*** Supplied records ***

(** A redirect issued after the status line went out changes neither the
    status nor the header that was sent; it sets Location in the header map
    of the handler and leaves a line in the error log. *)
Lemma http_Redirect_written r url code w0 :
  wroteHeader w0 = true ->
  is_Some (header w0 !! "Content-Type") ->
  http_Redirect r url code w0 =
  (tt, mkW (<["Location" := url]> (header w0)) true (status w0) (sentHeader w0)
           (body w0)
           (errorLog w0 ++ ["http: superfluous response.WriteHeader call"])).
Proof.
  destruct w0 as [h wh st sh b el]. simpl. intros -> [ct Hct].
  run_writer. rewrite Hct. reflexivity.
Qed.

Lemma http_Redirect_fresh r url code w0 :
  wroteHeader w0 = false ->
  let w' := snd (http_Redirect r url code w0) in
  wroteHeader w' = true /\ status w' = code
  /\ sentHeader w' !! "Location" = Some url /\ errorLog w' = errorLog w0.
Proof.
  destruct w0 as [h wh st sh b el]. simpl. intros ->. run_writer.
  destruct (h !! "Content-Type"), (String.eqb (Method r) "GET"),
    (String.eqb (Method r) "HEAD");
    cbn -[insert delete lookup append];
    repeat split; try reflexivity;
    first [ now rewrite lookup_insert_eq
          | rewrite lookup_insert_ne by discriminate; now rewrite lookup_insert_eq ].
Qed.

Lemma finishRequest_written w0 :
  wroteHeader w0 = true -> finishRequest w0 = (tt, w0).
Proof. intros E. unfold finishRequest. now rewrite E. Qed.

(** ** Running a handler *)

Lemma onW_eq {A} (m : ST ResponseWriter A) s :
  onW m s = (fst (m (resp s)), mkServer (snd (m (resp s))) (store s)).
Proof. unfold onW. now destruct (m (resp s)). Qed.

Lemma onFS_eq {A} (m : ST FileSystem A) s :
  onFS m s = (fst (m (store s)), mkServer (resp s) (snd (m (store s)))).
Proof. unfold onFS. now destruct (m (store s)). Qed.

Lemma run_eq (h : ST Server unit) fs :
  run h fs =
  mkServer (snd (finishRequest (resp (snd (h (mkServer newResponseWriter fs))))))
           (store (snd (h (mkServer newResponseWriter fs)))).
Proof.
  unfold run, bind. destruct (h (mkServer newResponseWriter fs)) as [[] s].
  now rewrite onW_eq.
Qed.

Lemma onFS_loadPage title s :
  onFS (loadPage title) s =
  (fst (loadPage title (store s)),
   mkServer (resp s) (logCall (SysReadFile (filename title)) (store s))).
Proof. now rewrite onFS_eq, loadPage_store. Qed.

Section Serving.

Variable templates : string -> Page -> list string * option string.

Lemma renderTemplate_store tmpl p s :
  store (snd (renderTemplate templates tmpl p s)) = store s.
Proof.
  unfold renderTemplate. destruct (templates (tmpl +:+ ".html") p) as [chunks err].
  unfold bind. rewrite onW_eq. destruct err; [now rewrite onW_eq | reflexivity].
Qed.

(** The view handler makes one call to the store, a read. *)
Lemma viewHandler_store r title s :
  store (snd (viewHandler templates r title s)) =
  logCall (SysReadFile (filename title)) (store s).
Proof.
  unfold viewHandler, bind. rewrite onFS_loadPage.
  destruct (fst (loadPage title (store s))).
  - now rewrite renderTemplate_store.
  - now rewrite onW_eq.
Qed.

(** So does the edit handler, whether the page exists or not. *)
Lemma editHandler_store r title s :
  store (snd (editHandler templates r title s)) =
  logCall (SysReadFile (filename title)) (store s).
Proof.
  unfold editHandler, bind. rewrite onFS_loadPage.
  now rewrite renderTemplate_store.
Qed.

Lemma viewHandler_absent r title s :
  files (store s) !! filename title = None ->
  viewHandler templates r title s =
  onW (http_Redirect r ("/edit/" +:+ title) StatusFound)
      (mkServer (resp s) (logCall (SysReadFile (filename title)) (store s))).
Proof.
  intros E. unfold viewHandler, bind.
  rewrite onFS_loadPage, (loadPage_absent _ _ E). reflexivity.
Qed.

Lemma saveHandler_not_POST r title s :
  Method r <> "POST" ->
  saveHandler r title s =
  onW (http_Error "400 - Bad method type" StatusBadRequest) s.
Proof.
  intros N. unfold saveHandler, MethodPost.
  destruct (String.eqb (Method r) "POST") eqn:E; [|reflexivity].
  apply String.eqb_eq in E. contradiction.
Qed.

*** End of Supplied records ***
*** Supplied records ***

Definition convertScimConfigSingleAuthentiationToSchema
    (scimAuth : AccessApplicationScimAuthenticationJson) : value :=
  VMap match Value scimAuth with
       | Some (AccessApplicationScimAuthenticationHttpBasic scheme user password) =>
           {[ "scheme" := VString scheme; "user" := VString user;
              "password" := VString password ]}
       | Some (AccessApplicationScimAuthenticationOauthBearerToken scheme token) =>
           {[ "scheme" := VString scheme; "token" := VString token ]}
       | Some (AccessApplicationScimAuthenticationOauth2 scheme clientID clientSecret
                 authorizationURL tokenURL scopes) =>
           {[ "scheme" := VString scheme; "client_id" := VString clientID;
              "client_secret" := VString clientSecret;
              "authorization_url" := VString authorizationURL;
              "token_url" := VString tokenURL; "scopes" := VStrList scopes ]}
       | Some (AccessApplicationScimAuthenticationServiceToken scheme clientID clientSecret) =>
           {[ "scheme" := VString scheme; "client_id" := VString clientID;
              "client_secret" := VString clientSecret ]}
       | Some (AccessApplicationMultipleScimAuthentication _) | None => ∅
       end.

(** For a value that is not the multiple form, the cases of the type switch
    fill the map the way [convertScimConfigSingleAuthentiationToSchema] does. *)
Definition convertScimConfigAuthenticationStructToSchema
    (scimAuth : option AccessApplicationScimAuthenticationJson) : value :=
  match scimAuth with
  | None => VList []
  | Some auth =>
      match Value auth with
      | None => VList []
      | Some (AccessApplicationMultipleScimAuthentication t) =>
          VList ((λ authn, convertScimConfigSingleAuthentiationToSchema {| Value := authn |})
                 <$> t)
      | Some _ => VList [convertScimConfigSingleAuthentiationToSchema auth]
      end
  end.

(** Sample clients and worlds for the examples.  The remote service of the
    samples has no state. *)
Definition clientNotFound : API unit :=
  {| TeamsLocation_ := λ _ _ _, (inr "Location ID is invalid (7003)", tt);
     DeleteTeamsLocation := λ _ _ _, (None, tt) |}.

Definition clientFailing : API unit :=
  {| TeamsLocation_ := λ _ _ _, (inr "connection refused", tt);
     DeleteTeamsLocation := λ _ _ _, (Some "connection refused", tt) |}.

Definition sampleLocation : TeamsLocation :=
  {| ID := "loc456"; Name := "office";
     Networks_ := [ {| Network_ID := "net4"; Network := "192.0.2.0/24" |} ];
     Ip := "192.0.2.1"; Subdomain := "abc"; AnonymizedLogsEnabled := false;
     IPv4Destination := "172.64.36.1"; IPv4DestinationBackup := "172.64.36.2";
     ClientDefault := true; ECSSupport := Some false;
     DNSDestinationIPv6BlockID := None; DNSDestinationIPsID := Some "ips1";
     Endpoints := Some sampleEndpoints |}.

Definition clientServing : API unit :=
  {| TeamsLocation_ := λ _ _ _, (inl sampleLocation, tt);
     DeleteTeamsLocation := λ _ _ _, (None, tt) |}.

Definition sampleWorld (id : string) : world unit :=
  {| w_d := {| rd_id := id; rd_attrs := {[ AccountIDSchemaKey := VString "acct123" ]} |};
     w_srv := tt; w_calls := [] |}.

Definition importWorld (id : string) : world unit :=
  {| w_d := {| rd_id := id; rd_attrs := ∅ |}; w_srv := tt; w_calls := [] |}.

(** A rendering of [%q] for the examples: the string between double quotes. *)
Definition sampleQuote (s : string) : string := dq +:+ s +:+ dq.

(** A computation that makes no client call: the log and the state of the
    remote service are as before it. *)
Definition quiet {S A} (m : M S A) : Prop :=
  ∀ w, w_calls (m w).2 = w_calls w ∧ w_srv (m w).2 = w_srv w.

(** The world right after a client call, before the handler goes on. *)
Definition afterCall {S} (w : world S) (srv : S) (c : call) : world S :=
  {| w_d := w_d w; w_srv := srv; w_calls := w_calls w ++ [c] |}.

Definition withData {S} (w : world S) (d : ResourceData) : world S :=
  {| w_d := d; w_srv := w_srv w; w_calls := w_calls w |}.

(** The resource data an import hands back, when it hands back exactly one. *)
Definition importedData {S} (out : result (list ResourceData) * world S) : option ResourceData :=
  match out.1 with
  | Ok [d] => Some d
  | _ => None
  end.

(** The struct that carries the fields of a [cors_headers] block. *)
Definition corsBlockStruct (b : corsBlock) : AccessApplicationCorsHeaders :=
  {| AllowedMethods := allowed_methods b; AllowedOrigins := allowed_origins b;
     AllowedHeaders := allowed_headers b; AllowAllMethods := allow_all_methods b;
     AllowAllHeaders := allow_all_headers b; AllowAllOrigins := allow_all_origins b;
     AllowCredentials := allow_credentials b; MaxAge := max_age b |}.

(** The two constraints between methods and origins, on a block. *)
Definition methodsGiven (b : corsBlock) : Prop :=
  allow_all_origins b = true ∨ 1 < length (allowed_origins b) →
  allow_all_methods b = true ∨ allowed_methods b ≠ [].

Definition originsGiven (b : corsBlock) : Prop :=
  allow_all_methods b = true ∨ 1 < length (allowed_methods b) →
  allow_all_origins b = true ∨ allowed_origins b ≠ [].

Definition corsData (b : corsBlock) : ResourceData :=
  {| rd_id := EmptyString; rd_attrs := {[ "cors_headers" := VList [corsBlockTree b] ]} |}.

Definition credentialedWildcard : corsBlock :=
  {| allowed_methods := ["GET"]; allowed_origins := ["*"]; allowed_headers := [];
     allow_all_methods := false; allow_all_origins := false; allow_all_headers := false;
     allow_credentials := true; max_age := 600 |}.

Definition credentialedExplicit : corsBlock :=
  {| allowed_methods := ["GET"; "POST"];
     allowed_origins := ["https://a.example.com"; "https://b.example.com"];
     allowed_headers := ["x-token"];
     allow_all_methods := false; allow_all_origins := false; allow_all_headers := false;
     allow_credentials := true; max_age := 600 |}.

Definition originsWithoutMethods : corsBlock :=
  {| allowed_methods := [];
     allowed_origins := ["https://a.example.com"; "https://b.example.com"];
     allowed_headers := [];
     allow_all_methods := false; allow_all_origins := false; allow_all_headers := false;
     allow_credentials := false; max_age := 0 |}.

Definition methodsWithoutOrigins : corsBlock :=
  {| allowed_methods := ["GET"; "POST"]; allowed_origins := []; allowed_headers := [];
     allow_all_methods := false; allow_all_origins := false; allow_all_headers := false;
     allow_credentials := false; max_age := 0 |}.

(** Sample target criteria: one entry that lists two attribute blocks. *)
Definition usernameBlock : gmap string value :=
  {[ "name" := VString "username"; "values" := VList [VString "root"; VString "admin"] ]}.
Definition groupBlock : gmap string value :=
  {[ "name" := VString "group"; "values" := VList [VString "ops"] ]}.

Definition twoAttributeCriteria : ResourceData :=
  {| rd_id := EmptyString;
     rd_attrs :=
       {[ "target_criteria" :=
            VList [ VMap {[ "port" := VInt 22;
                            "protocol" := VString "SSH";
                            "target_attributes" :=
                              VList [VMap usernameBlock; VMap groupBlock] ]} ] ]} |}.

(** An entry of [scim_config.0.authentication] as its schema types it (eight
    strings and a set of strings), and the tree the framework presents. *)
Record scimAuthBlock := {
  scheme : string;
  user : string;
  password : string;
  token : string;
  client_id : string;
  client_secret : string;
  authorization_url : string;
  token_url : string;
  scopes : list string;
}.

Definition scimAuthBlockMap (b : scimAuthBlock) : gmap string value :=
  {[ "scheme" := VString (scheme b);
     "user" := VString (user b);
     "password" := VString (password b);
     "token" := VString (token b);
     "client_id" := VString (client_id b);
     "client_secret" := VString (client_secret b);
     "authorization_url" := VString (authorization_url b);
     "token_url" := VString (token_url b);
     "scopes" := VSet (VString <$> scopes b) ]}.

*** End of Supplied records ***

Scan the listing for the string "SysReadFile". Copy each line that has it.

   mkServer (resp s) (logCall (SysReadFile (filename title)) (store s))).
  logCall (SysReadFile (filename title)) (store s).
  logCall (SysReadFile (filename title)) (store s).
      (mkServer (resp s) (logCall (SysReadFile (filename title)) (store s))).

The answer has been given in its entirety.